→ **PROBLEM TO WORK ON**: Using the listing below, retype exactly the lines starting at the one with "let* outcome := request false command preview (Some" and ending at the one with "Proceed => ret tt", and include both.

◆ ◆ ◆

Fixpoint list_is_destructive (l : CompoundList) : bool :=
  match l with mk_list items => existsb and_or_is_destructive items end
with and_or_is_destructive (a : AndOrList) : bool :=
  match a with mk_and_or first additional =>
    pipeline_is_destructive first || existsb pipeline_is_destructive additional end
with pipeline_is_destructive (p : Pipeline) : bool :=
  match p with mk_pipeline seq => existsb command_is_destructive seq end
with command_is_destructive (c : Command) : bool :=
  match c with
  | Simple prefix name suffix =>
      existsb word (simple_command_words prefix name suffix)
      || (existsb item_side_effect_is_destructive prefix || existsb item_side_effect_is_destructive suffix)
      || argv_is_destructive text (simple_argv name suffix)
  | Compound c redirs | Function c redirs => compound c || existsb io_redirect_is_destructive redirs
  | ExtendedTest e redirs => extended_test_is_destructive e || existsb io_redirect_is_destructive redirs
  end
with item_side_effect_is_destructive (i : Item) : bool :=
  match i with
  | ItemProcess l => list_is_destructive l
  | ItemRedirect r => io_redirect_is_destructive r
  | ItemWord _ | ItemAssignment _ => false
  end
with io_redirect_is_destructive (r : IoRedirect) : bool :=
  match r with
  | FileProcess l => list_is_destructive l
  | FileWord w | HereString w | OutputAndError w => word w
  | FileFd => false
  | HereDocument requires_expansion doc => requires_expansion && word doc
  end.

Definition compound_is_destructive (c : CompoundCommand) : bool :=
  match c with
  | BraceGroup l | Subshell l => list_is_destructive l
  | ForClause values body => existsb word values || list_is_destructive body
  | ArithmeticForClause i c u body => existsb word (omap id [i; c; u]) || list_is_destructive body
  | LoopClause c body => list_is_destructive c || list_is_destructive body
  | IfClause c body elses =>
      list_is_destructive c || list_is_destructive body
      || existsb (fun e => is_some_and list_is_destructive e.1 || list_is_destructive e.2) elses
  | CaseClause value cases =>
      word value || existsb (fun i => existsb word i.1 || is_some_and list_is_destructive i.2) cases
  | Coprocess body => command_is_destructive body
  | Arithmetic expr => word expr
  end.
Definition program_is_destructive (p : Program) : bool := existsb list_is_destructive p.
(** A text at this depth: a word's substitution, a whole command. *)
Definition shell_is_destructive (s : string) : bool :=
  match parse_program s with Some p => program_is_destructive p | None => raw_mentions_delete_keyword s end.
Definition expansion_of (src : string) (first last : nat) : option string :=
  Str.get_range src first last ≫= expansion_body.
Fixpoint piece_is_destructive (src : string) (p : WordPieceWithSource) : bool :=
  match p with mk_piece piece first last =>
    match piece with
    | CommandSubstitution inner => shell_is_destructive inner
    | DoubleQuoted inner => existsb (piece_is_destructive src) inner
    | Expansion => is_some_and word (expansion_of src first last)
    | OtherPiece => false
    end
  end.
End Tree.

◆ ◆ ◆

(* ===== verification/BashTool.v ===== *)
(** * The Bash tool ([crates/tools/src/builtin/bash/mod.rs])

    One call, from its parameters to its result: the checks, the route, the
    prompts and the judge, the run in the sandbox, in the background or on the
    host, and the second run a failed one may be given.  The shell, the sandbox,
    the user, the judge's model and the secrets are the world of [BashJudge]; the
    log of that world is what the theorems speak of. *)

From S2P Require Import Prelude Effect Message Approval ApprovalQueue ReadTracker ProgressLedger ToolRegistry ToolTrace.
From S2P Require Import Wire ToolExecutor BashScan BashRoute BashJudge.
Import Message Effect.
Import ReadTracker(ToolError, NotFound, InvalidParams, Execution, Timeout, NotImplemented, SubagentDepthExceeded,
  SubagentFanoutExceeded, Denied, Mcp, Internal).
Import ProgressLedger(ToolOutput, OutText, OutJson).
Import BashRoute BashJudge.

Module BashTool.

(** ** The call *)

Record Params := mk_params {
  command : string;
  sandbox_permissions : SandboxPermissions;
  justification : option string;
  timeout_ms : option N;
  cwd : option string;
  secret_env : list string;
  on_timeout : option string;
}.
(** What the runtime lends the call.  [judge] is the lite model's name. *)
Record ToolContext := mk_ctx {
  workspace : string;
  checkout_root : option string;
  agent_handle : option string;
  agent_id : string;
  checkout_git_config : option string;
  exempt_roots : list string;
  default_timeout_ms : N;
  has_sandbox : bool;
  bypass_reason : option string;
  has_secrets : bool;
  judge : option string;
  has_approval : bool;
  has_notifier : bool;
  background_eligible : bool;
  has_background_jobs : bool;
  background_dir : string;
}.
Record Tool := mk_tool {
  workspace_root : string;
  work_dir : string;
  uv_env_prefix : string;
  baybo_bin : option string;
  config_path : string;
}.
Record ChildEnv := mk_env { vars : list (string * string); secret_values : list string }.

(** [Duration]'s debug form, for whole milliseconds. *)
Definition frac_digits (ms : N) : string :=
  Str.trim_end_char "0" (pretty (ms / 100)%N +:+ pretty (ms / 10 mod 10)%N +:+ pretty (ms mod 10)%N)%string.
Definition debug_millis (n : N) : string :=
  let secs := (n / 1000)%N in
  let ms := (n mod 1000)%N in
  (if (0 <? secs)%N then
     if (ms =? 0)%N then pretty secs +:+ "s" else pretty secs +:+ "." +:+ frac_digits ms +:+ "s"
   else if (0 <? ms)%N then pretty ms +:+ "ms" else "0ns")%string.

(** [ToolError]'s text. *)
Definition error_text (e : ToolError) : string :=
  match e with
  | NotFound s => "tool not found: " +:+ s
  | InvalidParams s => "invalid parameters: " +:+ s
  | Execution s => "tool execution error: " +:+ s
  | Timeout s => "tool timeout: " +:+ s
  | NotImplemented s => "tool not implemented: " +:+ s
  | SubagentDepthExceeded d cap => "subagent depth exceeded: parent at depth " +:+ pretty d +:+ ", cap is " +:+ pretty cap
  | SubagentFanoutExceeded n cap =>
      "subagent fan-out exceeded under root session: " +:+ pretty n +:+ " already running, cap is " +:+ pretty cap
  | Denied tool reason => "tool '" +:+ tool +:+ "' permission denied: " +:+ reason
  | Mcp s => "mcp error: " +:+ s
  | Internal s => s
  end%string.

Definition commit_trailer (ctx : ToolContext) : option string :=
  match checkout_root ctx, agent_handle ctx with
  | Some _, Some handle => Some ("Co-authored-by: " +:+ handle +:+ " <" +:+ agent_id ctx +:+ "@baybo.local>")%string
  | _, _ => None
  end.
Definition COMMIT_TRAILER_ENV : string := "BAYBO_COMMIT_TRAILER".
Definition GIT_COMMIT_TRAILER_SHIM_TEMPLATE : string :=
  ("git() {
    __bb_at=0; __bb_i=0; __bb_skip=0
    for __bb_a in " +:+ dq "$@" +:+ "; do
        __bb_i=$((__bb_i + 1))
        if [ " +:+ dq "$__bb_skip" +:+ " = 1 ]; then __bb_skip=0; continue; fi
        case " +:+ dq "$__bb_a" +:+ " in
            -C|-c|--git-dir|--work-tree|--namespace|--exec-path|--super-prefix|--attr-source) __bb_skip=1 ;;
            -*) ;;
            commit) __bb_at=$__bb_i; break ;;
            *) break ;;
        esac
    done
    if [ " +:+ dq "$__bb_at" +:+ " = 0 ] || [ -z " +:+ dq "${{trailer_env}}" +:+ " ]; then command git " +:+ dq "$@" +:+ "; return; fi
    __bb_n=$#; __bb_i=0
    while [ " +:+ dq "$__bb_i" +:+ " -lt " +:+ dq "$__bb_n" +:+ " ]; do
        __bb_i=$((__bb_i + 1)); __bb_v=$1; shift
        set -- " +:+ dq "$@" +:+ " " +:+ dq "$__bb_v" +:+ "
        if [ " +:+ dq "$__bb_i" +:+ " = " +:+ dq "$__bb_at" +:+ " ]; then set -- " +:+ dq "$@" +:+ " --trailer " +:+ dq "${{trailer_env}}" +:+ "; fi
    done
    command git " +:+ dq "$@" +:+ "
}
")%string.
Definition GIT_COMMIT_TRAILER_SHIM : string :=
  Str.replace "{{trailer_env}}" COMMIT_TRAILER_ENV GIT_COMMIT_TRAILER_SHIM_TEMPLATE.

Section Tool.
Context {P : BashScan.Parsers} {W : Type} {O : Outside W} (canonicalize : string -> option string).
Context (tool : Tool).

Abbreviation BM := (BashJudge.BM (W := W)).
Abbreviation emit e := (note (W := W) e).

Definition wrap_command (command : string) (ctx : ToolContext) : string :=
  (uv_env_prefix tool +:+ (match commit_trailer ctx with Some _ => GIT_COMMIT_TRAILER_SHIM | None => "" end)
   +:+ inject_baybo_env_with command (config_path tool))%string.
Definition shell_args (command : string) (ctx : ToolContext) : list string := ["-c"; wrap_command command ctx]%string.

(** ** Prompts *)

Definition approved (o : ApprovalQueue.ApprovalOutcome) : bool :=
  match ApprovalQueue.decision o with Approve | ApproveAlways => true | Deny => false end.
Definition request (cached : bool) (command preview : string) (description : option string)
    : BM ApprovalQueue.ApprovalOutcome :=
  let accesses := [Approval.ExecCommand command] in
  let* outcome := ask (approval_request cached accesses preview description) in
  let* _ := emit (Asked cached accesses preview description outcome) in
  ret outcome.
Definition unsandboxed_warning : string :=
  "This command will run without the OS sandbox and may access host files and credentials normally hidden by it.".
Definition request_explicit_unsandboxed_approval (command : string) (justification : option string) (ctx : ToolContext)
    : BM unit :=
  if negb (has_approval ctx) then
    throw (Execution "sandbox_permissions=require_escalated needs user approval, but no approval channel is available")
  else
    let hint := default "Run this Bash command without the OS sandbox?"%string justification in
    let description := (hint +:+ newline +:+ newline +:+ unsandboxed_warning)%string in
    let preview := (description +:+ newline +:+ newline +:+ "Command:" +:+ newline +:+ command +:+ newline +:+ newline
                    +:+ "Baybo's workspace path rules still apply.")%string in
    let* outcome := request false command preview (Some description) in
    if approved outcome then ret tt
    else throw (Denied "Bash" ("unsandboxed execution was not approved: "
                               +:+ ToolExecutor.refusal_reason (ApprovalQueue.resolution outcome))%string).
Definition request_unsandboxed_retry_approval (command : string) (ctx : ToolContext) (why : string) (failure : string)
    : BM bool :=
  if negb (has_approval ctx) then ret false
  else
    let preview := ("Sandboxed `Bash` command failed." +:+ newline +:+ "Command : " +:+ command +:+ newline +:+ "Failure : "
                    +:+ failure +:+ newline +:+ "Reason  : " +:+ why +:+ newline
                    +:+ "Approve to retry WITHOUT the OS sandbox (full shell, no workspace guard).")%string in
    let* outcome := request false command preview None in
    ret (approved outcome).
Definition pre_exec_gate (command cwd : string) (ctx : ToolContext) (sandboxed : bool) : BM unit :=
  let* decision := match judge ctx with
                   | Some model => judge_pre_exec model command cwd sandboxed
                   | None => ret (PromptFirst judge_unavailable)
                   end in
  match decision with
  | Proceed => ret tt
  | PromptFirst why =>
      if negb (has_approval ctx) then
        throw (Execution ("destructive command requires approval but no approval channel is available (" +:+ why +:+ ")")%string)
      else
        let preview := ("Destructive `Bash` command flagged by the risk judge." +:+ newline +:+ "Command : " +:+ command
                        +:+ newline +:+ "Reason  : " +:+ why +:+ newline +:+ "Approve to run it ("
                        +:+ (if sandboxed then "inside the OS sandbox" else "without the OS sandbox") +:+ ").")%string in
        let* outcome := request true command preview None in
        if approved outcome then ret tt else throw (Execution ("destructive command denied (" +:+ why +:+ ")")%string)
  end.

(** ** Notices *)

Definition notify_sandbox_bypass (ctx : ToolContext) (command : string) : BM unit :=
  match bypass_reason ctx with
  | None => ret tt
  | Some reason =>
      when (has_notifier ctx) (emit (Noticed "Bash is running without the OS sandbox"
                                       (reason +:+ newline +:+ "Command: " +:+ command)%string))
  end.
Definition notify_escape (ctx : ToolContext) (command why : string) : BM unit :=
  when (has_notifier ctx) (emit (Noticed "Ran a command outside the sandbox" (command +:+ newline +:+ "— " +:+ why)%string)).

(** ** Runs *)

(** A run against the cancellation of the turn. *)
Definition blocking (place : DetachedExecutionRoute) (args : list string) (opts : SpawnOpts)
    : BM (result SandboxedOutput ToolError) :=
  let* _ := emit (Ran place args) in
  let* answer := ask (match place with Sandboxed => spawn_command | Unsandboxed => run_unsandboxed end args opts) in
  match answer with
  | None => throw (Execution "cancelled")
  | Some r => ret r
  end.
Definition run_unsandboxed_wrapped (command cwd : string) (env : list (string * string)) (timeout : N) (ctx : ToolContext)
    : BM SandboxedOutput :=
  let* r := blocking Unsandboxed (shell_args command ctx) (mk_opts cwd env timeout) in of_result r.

◆ ◆ ◆

→ **ANSWER TO THIS EXERCISE**:
    let* outcome := request false command preview (Some description) in
    if approved outcome then ret tt
    else throw (Denied "Bash" ("unsandboxed execution was not approved: "
                               +:+ ToolExecutor.refusal_reason (ApprovalQueue.resolution outcome))%string).
Definition request_unsandboxed_retry_approval (command : string) (ctx : ToolContext) (why : string) (failure : string)
    : BM bool :=
  if negb (has_approval ctx) then ret false
  else
    let preview := ("Sandboxed `Bash` command failed." +:+ newline +:+ "Command : " +:+ command +:+ newline +:+ "Failure : "
                    +:+ failure +:+ newline +:+ "Reason  : " +:+ why +:+ newline
                    +:+ "Approve to retry WITHOUT the OS sandbox (full shell, no workspace guard).")%string in
    let* outcome := request false command preview None in
    ret (approved outcome).
Definition pre_exec_gate (command cwd : string) (ctx : ToolContext) (sandboxed : bool) : BM unit :=
  let* decision := match judge ctx with
                   | Some model => judge_pre_exec model command cwd sandboxed
                   | None => ret (PromptFirst judge_unavailable)
                   end in
  match decision with
  | Proceed => ret tt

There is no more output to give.